● EXERCISE DIRECTIONS: The expected answer is the set of lines in the data below between the line holding "mkKnotVector (m_deg kv) (on_interior (λ" and the line holding "(** Modelled from the spec: [kv.degreeIncrease(i)]: the", inclusive, written out exactly.

(Dataset records)
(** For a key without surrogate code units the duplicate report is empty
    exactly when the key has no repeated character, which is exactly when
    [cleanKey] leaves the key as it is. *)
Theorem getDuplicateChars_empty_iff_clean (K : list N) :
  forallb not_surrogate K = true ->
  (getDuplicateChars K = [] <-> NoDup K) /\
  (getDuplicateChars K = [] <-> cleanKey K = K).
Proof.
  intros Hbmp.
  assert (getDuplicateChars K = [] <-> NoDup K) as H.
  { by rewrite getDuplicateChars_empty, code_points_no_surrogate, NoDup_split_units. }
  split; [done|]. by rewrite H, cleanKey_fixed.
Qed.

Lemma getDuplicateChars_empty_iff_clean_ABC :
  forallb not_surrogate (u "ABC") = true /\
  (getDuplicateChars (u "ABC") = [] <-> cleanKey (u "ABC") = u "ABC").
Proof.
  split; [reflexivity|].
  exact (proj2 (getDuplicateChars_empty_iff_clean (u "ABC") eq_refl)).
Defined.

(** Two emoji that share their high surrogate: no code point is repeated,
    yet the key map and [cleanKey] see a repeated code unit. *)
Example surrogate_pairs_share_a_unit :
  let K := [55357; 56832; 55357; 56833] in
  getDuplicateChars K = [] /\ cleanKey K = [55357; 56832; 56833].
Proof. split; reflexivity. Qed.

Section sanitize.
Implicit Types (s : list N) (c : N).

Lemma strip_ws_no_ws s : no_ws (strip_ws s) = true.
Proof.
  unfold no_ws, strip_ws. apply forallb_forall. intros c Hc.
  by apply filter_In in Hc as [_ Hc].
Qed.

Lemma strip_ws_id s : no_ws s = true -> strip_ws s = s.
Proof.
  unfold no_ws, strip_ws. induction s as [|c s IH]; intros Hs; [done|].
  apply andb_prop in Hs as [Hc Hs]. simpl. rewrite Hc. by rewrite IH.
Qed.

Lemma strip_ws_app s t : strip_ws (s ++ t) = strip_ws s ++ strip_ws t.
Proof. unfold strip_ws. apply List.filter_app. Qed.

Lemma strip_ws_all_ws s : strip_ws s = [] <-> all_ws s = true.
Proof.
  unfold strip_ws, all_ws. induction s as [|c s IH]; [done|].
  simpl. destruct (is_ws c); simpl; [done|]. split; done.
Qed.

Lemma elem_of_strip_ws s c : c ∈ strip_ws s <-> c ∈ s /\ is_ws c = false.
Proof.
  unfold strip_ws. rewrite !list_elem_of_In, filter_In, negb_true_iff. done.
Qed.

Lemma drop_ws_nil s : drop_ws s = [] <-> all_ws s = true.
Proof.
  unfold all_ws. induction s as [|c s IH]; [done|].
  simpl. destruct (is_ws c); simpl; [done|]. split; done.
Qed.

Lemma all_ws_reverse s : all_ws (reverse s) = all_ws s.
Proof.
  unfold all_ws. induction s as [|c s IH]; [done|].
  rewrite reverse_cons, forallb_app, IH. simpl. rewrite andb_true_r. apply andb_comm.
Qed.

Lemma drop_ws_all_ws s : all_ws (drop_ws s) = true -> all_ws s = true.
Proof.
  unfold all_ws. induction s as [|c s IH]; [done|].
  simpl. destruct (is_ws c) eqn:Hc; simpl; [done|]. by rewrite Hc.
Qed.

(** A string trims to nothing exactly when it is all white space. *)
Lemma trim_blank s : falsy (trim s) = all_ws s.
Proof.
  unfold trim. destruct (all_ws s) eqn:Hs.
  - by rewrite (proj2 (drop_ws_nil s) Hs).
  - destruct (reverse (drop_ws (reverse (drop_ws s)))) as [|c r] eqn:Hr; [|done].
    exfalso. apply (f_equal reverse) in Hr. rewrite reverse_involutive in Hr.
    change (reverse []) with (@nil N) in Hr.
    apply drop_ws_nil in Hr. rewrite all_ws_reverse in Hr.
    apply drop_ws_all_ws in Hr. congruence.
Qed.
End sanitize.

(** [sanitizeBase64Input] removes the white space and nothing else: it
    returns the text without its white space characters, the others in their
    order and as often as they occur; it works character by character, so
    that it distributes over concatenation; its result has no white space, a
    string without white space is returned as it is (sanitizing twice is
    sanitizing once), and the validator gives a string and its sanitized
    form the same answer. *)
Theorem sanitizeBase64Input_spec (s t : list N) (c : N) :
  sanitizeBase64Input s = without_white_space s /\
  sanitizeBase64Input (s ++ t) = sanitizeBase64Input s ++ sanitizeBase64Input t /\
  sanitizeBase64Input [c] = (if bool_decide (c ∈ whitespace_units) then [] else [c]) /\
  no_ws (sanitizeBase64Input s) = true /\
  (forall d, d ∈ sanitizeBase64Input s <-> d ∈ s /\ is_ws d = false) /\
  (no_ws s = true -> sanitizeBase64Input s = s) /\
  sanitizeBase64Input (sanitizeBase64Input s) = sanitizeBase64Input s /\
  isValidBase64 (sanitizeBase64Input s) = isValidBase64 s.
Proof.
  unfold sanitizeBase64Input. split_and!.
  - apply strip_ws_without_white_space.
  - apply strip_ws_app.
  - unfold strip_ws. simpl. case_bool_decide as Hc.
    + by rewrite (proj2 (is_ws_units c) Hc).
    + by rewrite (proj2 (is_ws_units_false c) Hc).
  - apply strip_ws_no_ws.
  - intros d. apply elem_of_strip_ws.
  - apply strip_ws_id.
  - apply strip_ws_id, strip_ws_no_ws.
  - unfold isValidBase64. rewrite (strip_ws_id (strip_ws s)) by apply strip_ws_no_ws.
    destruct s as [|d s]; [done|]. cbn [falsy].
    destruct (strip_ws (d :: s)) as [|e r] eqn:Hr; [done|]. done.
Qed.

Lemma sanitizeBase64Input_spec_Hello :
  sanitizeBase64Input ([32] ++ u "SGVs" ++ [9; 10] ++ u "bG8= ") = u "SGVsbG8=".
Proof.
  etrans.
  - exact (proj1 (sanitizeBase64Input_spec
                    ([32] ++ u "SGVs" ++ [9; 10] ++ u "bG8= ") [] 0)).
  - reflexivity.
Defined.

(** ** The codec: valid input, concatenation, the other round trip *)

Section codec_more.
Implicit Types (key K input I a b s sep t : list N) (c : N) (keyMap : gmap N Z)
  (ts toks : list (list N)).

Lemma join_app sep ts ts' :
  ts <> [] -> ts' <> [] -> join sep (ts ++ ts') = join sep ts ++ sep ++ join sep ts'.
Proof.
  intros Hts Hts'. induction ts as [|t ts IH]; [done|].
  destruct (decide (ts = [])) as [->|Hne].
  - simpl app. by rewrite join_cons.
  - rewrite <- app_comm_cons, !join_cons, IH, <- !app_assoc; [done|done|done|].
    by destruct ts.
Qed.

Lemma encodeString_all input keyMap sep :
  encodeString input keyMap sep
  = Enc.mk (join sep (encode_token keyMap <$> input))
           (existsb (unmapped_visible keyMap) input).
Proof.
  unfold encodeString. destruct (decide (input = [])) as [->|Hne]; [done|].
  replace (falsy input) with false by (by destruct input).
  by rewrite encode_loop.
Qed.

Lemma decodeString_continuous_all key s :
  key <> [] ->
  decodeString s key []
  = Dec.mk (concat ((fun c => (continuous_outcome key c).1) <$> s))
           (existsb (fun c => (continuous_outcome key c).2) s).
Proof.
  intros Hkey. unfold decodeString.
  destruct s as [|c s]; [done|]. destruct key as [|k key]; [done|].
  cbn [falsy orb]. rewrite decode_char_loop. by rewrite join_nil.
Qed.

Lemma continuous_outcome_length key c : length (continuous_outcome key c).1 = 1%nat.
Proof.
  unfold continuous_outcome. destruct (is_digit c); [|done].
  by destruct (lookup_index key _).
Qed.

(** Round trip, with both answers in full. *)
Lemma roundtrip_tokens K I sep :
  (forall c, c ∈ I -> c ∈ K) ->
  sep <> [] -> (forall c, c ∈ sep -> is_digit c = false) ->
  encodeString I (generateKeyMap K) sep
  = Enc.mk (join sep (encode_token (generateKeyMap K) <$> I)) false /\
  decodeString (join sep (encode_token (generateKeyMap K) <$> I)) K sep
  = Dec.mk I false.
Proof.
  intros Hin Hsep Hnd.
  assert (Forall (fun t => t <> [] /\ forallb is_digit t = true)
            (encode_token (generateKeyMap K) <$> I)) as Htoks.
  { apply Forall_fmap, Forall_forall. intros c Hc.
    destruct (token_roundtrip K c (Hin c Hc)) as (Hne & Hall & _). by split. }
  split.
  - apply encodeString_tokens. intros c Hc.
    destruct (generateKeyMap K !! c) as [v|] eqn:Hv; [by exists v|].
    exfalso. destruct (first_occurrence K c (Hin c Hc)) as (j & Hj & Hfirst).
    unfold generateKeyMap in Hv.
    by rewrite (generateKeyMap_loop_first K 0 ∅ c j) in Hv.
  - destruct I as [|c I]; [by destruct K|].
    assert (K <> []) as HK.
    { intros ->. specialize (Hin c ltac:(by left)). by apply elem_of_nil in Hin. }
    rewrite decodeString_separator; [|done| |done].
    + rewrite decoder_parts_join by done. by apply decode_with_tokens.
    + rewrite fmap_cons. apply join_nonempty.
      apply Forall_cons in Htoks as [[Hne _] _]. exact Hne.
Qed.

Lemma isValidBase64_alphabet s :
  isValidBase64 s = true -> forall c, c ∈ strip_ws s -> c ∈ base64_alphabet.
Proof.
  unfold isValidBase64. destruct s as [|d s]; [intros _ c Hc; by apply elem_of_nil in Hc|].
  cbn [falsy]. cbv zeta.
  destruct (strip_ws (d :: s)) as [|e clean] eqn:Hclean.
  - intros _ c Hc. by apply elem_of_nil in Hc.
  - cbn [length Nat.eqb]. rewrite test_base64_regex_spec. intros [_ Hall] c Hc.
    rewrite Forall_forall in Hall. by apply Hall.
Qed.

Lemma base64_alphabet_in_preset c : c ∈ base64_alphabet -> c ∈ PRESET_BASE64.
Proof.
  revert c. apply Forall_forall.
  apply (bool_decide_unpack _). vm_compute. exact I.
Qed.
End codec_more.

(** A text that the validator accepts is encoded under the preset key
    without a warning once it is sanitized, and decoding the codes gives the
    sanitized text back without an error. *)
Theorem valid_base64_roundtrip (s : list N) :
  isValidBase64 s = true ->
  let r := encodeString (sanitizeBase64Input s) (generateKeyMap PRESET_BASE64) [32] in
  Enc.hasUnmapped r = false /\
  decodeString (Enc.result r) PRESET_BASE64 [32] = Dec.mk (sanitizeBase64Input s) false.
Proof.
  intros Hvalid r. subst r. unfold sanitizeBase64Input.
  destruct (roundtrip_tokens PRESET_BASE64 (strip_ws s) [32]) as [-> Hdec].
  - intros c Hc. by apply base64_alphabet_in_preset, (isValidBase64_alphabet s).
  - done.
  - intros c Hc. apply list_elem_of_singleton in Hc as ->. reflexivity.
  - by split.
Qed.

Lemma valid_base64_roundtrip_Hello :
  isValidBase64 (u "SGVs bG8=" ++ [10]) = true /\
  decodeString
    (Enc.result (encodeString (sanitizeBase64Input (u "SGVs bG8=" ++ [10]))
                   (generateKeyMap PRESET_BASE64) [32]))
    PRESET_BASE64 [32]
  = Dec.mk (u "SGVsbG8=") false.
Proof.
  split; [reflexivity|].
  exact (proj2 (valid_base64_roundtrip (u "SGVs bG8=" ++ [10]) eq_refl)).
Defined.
---
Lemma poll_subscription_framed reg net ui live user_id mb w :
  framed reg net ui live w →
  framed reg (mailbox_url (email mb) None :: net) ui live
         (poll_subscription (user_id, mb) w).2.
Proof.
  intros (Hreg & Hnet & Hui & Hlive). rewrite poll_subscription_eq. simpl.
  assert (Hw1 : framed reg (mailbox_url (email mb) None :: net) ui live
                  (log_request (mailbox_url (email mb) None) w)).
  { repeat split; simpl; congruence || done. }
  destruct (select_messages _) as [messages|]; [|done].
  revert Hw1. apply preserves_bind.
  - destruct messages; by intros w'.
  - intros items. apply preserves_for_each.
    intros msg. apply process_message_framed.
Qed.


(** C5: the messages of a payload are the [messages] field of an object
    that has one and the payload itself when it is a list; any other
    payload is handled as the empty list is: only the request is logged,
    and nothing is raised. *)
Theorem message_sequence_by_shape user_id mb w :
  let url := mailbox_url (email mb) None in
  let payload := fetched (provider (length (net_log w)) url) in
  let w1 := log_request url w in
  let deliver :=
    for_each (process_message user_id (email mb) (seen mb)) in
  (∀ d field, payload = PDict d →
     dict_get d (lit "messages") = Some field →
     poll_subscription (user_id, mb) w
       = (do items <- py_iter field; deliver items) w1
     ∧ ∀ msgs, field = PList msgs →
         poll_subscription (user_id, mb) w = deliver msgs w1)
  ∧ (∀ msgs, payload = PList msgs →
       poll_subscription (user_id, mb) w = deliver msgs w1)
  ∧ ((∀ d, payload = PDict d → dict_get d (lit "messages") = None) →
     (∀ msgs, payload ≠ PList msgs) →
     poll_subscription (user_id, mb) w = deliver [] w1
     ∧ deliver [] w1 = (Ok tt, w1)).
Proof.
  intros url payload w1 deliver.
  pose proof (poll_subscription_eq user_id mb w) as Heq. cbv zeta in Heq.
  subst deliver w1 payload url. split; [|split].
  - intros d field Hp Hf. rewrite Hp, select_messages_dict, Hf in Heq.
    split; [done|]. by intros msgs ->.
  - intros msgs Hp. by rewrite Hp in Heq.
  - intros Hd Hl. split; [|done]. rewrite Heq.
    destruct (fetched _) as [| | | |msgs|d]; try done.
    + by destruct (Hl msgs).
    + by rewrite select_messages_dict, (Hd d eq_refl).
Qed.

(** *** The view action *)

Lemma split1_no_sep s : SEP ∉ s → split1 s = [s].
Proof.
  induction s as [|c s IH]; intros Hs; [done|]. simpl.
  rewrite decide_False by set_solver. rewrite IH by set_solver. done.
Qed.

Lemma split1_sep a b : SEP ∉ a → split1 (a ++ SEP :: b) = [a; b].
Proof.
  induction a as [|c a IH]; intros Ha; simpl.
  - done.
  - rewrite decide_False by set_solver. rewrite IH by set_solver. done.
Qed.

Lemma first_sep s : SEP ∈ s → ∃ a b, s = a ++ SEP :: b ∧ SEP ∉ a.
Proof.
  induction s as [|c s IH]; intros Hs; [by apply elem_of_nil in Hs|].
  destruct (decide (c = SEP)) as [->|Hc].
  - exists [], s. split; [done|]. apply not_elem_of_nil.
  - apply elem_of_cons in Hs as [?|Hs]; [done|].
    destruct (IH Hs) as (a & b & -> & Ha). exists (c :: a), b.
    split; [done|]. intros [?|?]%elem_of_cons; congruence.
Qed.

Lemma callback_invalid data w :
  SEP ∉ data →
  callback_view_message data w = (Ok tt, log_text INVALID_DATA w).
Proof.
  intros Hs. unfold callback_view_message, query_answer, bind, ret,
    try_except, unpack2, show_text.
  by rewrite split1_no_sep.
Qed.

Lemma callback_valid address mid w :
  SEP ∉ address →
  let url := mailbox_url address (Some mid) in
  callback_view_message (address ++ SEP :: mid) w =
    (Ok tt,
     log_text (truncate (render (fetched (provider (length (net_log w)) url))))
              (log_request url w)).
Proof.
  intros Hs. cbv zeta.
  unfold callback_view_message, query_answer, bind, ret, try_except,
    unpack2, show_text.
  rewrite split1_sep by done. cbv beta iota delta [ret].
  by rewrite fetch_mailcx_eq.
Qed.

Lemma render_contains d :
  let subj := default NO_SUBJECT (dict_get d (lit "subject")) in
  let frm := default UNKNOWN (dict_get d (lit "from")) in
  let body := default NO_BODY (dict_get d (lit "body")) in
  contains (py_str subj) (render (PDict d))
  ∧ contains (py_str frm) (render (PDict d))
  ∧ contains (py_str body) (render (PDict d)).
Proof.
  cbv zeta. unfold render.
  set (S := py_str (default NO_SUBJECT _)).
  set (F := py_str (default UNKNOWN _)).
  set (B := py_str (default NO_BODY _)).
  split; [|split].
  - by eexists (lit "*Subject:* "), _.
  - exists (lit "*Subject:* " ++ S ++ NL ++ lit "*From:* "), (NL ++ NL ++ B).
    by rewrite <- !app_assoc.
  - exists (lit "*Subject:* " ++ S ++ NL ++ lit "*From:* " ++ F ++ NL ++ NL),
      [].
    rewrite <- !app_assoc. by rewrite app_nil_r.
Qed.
* * *
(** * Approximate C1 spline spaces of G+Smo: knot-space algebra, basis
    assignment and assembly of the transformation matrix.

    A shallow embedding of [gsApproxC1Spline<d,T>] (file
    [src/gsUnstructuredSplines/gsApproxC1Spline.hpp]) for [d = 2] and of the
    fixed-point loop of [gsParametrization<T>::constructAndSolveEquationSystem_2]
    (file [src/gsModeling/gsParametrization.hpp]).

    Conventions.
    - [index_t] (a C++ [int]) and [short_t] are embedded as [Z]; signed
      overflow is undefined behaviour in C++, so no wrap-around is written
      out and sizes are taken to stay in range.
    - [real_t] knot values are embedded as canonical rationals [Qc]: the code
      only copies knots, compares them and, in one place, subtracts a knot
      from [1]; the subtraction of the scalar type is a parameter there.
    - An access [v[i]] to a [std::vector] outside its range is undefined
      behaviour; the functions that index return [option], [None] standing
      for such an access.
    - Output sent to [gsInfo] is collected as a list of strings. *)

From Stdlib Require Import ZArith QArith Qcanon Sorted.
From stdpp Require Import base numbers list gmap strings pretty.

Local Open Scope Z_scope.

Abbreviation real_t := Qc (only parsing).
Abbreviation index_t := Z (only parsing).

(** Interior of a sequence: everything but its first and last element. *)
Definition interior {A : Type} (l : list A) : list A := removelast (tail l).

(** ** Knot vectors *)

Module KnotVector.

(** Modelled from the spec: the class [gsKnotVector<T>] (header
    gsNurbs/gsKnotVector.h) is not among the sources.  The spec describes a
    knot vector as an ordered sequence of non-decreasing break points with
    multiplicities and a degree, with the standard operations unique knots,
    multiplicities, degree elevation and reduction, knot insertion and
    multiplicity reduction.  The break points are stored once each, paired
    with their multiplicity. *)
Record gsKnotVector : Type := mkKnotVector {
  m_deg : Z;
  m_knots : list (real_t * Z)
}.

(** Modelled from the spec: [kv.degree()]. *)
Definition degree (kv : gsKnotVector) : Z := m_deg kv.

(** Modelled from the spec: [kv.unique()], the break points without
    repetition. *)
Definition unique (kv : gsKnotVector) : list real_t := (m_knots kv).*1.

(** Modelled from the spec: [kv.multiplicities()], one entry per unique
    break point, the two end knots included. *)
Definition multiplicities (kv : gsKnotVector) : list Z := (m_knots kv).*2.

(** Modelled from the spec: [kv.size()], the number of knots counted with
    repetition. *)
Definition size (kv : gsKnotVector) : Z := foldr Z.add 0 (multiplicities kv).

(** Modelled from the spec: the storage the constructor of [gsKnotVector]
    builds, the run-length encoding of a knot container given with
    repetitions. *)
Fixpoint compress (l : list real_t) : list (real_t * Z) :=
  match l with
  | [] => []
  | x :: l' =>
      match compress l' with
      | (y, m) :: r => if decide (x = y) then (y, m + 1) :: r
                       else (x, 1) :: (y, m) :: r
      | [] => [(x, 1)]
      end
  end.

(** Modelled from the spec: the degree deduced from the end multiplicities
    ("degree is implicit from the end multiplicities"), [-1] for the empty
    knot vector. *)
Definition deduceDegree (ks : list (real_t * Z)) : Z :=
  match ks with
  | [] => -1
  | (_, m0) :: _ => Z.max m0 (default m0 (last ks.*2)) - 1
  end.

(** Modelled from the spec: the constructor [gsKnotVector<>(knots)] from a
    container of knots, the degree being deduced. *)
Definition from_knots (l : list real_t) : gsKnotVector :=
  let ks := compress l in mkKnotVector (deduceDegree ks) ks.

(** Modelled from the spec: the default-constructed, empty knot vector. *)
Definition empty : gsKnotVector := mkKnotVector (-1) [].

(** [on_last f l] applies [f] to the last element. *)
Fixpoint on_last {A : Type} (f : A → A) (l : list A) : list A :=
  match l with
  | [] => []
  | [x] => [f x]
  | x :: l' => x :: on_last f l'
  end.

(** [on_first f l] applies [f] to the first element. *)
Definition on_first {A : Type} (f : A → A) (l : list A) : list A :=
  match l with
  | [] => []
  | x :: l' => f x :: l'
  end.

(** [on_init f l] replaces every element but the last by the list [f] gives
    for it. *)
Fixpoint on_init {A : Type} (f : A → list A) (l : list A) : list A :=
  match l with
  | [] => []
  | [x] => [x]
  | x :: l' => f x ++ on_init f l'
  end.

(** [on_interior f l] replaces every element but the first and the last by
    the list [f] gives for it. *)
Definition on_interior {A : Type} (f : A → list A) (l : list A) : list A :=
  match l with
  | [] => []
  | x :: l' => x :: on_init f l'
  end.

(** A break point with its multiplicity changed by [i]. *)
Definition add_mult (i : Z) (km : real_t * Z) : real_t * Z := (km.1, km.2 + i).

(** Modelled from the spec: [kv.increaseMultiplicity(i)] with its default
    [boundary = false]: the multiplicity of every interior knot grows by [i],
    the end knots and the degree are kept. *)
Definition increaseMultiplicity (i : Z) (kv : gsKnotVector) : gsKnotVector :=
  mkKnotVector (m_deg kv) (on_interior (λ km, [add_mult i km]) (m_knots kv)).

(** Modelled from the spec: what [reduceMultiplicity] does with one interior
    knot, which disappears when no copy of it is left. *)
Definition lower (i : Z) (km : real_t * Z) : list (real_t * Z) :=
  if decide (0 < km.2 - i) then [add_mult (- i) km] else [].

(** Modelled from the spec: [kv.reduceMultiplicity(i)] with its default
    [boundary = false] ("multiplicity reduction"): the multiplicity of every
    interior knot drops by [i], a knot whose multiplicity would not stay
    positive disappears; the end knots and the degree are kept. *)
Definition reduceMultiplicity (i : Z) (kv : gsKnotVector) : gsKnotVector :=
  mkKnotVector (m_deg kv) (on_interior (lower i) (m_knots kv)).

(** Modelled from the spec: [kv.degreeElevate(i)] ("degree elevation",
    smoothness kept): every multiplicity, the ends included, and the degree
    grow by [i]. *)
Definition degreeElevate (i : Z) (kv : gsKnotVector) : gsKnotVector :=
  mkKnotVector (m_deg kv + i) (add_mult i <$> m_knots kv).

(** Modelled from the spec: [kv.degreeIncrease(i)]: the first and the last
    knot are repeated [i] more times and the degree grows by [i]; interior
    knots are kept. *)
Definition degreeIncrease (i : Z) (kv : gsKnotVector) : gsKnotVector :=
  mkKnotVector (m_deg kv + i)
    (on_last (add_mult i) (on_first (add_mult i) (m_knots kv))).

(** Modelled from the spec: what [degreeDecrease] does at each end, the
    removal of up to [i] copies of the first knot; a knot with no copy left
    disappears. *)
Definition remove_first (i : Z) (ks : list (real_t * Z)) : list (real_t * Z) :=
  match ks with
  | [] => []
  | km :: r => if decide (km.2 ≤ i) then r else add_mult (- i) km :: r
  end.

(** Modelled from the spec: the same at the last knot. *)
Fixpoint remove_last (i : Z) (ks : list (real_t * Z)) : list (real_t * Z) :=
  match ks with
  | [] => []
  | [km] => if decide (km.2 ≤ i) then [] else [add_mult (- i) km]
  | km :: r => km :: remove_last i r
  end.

● RESPONSE TO THE EXERCISE:
  mkKnotVector (m_deg kv) (on_interior (λ km, [add_mult i km]) (m_knots kv)).

(** Modelled from the spec: what [reduceMultiplicity] does with one interior
    knot, which disappears when no copy of it is left. *)
Definition lower (i : Z) (km : real_t * Z) : list (real_t * Z) :=
  if decide (0 < km.2 - i) then [add_mult (- i) km] else [].

(** Modelled from the spec: [kv.reduceMultiplicity(i)] with its default
    [boundary = false] ("multiplicity reduction"): the multiplicity of every
    interior knot drops by [i], a knot whose multiplicity would not stay
    positive disappears; the end knots and the degree are kept. *)
Definition reduceMultiplicity (i : Z) (kv : gsKnotVector) : gsKnotVector :=
  mkKnotVector (m_deg kv) (on_interior (lower i) (m_knots kv)).

(** Modelled from the spec: [kv.degreeElevate(i)] ("degree elevation",
    smoothness kept): every multiplicity, the ends included, and the degree
    grow by [i]. *)
Definition degreeElevate (i : Z) (kv : gsKnotVector) : gsKnotVector :=
  mkKnotVector (m_deg kv + i) (add_mult i <$> m_knots kv).

(** Modelled from the spec: [kv.degreeIncrease(i)]: the first and the last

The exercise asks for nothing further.